───── Data extract ─────

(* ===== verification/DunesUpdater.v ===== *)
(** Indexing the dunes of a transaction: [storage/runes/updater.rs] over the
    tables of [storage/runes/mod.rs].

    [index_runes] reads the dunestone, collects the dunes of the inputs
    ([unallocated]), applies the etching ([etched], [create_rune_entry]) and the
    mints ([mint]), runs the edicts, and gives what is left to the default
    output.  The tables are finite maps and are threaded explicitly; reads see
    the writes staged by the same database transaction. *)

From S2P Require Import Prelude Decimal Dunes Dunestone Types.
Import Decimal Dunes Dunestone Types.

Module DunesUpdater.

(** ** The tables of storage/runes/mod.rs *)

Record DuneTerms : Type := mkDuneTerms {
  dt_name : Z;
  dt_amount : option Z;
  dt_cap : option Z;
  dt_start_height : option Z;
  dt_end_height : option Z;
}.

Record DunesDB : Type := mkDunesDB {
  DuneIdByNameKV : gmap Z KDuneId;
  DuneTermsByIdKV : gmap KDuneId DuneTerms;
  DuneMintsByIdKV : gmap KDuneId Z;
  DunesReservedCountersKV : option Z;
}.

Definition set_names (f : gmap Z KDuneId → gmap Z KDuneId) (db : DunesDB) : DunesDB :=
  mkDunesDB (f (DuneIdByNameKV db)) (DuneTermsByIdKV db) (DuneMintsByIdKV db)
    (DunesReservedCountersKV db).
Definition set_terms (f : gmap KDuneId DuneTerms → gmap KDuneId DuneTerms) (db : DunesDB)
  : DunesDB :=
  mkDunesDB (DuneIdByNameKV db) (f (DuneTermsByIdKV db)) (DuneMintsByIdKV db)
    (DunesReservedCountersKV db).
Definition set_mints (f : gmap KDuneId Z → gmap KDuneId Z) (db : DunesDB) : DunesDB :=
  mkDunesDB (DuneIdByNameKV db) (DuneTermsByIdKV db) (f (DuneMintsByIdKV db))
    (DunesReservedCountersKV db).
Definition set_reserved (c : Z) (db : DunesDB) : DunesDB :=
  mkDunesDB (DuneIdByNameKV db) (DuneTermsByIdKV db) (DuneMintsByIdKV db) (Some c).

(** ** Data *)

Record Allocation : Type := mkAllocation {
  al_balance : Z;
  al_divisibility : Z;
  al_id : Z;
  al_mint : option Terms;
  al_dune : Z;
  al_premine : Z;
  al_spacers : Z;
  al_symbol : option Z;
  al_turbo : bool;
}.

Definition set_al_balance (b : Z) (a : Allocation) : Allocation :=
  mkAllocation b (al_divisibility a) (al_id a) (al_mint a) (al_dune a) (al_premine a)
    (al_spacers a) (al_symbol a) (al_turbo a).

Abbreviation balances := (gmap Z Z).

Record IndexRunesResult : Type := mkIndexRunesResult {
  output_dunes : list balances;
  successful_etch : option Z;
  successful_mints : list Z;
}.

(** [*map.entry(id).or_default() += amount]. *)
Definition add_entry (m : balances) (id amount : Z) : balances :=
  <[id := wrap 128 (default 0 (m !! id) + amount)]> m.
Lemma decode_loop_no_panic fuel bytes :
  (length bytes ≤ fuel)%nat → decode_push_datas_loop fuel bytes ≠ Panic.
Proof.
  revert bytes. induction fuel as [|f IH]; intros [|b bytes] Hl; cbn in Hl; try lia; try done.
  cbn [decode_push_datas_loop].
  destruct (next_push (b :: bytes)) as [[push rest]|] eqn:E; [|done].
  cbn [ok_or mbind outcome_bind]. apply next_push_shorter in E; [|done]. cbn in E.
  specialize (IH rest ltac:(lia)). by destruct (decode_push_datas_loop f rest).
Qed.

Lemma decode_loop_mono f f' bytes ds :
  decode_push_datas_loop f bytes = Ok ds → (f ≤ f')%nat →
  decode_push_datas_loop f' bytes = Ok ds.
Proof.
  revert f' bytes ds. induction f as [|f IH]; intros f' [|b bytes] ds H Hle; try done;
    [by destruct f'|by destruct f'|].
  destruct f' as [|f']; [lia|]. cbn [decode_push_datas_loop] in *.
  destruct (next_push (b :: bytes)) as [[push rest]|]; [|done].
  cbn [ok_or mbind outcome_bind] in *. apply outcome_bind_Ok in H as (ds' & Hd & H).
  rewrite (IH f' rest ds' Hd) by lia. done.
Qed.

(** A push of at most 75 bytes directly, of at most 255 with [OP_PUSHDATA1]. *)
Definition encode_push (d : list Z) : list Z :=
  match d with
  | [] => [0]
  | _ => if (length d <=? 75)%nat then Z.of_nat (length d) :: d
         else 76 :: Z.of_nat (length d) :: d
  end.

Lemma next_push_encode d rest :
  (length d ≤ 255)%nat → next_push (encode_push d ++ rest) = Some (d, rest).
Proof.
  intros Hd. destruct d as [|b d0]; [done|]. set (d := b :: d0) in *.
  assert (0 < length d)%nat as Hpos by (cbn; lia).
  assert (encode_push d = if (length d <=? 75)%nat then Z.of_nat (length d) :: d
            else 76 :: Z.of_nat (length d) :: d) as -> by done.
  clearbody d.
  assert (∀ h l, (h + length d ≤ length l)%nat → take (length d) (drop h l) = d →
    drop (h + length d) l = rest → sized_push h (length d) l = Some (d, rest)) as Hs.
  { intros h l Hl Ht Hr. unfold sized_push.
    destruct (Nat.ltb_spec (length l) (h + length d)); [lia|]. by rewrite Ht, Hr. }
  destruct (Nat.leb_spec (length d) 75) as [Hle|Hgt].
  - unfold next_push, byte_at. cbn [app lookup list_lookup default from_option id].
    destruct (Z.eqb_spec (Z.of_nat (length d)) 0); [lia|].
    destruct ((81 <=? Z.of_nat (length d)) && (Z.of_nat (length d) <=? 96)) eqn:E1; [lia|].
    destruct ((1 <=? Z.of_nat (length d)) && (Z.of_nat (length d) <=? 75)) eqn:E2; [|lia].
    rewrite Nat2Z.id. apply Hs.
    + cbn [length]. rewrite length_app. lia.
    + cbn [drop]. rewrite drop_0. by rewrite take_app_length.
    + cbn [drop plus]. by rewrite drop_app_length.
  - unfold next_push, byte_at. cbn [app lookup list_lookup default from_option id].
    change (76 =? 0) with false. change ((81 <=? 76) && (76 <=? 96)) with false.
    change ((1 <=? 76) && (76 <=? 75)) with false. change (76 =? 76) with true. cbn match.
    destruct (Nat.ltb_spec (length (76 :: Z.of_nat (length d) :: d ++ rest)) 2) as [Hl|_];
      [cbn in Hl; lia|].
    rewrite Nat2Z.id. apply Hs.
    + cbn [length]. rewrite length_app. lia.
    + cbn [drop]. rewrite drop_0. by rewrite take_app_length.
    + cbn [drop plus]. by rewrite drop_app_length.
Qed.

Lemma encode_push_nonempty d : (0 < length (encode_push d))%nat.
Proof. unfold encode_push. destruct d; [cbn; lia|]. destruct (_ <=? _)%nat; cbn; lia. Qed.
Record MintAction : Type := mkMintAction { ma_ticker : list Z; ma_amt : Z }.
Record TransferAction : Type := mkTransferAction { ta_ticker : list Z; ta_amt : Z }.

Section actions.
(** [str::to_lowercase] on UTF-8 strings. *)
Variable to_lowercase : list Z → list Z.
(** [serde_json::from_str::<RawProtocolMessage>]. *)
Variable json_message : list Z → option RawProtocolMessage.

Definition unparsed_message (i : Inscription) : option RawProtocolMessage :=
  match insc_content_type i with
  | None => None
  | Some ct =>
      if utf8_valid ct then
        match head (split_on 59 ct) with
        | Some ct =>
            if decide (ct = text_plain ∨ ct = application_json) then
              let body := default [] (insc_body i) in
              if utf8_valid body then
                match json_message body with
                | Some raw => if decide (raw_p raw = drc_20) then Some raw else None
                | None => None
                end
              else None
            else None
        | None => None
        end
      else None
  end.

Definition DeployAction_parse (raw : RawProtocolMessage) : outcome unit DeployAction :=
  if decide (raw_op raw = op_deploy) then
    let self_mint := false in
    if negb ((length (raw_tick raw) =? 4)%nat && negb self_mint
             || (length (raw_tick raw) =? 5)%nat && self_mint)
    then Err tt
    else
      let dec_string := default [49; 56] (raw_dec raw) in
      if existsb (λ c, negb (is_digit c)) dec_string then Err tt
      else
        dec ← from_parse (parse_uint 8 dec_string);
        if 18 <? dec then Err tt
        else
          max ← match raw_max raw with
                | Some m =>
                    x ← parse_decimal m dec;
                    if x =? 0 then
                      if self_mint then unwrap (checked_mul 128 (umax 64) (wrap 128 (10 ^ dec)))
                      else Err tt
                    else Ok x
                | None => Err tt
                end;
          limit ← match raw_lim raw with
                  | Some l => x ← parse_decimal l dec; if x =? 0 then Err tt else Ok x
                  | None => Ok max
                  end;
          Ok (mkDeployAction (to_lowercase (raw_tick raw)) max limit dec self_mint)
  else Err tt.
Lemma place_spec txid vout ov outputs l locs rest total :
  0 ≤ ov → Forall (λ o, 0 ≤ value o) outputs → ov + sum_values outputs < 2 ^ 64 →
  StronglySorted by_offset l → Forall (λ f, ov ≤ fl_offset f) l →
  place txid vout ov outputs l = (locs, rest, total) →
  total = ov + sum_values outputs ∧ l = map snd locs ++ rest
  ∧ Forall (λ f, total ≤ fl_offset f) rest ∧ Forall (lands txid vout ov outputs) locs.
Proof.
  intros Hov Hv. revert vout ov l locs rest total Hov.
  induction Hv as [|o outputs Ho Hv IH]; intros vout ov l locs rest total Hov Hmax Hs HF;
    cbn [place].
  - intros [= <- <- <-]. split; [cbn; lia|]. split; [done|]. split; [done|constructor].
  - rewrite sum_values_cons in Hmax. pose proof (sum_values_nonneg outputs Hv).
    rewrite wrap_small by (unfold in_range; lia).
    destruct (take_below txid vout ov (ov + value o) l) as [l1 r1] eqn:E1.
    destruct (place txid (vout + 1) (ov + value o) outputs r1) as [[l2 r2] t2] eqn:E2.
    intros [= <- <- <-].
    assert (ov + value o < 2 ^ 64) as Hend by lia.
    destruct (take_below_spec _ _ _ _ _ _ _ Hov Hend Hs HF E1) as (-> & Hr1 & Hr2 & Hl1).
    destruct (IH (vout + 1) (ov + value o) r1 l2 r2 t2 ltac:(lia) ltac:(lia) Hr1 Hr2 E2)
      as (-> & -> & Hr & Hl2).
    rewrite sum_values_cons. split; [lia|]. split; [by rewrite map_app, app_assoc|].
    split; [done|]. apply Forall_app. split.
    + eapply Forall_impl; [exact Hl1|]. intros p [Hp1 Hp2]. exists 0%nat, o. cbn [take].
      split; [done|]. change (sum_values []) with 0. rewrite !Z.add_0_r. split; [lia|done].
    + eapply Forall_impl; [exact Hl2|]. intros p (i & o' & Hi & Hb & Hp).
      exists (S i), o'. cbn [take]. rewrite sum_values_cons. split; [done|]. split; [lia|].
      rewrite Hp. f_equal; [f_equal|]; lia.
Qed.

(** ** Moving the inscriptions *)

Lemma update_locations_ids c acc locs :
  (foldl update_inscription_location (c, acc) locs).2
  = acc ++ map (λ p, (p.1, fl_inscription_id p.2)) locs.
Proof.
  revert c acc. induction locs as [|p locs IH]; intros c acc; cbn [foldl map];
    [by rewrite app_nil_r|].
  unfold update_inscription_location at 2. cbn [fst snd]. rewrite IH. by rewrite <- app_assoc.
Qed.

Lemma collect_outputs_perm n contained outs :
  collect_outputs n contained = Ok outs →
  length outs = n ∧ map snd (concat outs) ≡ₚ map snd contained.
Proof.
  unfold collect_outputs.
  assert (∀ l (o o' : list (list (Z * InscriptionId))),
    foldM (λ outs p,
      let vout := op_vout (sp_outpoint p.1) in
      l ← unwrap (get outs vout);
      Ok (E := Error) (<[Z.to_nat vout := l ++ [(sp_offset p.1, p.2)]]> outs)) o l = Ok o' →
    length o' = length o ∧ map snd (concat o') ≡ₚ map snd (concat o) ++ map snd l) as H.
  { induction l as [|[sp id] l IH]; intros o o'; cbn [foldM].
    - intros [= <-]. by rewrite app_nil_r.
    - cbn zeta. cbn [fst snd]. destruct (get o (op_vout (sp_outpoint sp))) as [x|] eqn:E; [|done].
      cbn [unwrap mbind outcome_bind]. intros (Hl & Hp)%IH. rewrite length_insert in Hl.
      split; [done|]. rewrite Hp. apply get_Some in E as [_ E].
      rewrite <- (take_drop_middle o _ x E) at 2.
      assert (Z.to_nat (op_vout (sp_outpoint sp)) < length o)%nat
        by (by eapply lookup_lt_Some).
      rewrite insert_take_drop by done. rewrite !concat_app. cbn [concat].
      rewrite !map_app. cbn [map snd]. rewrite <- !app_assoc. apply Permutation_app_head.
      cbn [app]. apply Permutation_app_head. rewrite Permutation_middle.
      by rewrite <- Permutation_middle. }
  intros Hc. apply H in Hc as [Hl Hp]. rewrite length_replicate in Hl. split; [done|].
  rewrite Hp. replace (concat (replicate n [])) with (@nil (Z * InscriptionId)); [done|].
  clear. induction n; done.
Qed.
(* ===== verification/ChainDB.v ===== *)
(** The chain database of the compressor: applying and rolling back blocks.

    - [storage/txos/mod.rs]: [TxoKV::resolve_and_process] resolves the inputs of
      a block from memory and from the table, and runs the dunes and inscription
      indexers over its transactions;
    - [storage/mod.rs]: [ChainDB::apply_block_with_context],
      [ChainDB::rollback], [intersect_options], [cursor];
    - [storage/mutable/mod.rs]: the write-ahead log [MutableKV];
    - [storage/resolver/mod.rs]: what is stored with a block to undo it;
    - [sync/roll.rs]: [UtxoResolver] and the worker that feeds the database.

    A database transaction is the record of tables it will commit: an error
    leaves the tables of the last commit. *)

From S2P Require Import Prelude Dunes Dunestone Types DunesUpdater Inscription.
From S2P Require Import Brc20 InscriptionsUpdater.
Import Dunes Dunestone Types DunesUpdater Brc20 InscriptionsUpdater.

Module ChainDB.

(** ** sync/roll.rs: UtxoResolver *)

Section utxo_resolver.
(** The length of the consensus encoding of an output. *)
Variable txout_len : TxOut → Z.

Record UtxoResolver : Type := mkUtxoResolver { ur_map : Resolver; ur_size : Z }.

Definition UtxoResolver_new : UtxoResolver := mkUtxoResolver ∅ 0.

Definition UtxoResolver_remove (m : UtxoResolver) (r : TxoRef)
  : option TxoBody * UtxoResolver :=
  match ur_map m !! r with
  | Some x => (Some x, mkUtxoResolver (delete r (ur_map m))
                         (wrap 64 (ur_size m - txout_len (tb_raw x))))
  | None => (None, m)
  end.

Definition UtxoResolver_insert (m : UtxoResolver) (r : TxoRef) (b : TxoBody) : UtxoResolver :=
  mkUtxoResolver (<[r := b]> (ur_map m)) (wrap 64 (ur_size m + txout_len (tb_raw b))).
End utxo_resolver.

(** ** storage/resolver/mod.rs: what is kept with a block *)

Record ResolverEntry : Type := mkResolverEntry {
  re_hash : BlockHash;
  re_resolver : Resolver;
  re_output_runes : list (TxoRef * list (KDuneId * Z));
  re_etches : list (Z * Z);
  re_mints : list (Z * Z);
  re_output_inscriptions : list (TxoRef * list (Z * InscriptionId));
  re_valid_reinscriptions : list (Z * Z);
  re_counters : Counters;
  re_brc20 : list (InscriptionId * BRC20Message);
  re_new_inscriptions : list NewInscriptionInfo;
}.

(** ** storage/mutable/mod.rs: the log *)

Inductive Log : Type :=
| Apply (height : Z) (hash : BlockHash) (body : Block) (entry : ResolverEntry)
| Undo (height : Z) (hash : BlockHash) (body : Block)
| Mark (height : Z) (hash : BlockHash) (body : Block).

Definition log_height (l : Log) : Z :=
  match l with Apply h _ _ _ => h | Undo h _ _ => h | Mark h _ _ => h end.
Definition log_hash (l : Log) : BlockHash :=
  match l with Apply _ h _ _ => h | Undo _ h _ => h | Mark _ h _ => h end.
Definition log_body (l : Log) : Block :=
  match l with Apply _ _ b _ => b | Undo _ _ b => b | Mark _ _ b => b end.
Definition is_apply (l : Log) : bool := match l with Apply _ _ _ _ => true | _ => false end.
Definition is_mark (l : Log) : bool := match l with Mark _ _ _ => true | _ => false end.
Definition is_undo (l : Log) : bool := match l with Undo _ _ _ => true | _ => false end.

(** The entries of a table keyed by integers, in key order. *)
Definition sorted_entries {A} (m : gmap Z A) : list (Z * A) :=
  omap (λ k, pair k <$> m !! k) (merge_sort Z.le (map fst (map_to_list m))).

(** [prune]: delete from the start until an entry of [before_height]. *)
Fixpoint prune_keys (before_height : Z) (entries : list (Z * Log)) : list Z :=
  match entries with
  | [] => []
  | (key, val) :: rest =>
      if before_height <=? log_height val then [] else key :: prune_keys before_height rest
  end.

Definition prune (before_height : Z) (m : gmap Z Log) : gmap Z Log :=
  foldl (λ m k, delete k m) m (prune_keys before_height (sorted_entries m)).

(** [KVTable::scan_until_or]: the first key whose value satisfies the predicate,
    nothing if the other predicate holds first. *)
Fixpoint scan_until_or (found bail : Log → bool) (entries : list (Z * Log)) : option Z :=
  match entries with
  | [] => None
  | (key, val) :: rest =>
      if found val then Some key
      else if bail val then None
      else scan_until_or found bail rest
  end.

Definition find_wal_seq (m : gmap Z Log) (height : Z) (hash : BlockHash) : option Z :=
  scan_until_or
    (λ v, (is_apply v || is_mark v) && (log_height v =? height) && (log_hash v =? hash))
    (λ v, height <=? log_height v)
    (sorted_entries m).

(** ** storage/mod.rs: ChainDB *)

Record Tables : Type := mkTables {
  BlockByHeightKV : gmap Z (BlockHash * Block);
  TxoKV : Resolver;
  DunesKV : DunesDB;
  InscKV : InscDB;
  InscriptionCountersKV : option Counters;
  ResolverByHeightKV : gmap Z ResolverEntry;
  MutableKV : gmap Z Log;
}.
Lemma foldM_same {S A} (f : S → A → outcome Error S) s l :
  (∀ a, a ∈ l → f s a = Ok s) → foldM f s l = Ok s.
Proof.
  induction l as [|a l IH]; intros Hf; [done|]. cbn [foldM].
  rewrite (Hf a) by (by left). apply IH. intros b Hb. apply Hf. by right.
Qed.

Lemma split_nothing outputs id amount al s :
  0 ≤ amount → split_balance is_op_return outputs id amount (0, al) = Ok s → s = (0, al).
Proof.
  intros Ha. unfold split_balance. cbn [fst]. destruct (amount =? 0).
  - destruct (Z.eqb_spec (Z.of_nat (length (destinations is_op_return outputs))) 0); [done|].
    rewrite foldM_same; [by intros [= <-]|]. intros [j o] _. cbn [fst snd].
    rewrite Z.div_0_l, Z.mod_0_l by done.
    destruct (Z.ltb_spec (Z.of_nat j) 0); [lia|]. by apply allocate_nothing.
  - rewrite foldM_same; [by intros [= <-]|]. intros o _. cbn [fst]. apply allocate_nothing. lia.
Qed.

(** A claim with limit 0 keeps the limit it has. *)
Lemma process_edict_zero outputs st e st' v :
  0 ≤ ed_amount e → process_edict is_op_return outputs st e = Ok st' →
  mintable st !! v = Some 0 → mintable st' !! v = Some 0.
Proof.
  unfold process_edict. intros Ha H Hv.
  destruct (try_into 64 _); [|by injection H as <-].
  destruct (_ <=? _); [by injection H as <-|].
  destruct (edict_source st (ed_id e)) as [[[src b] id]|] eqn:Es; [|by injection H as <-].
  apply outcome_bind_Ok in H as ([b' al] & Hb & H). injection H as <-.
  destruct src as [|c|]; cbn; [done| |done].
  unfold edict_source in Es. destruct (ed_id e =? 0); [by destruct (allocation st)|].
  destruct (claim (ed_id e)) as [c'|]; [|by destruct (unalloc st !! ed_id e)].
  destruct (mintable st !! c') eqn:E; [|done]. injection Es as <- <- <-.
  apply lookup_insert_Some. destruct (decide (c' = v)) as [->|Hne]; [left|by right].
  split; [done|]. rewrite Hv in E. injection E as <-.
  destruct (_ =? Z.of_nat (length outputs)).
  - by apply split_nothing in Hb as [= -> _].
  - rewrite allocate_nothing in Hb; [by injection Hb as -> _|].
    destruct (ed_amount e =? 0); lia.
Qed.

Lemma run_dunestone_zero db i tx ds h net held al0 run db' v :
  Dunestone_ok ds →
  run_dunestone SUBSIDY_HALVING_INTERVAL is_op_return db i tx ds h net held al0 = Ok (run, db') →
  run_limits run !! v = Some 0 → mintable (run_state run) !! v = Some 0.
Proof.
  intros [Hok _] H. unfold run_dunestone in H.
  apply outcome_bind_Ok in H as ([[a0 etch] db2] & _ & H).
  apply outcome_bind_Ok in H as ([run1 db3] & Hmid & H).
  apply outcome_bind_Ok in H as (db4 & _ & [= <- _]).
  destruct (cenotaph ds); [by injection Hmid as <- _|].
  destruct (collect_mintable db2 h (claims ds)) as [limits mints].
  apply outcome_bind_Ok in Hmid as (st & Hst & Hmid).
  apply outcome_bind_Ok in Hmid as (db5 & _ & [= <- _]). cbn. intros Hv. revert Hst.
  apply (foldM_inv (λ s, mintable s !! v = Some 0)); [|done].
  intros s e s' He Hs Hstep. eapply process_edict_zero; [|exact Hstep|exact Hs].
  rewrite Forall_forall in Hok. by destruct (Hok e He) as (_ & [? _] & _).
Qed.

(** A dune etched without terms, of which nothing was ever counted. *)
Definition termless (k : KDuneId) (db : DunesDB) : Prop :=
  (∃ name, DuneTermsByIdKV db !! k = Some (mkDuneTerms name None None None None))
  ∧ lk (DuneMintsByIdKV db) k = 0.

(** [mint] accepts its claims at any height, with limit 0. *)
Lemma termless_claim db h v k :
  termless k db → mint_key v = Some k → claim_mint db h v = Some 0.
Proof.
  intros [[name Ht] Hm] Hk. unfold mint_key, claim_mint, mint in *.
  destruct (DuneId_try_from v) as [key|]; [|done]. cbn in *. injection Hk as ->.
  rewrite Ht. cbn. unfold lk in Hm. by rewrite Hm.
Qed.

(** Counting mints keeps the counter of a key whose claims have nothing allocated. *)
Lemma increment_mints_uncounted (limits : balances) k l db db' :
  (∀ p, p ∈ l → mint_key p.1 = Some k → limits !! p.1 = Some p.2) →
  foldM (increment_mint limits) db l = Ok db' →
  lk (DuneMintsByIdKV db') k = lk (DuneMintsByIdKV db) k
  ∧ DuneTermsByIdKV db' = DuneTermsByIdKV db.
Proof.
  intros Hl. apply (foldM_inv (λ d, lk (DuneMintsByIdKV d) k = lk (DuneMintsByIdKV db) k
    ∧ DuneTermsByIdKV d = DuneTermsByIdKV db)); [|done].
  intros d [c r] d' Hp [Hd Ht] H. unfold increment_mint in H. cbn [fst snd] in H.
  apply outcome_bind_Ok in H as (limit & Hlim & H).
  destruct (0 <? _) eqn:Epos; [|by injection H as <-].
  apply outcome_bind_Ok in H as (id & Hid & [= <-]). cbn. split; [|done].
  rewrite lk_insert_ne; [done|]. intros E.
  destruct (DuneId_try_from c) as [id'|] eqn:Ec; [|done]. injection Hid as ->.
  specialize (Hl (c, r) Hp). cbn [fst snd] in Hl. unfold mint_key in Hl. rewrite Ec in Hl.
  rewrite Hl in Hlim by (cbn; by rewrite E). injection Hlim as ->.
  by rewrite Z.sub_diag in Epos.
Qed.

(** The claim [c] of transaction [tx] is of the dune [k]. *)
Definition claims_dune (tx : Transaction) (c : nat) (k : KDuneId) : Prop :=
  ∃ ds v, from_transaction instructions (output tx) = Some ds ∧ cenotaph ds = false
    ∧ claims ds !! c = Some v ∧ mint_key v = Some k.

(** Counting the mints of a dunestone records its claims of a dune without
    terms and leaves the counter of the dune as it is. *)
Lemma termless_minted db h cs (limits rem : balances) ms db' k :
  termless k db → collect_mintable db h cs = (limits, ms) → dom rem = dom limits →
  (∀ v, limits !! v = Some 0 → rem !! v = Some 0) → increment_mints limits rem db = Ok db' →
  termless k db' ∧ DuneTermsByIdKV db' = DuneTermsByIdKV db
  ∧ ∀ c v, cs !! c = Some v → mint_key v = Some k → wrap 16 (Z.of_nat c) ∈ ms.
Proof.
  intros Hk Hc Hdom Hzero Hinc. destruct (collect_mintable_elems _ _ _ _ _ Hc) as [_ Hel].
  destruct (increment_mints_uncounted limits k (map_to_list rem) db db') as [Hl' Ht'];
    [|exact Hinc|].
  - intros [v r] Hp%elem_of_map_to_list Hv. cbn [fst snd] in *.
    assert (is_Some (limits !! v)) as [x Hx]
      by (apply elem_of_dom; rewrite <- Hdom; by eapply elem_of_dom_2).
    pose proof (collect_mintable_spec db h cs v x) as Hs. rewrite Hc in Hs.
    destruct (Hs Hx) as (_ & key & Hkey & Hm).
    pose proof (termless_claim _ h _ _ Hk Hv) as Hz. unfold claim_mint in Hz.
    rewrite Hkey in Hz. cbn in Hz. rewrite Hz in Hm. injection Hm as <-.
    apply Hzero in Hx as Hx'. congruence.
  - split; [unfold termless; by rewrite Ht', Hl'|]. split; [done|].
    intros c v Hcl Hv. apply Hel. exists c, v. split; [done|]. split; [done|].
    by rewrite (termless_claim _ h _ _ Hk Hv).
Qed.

─────

▶ [Problem]: Copy every line of the records above that holds the word "bool".

▶ [Task answer]:
  al_turbo : bool;
Definition is_apply (l : Log) : bool := match l with Apply _ _ _ _ => true | _ => false end.
Definition is_mark (l : Log) : bool := match l with Mark _ _ _ => true | _ => false end.
Definition is_undo (l : Log) : bool := match l with Undo _ _ _ => true | _ => false end.
Fixpoint scan_until_or (found bail : Log → bool) (entries : list (Z * Log)) : option Z :=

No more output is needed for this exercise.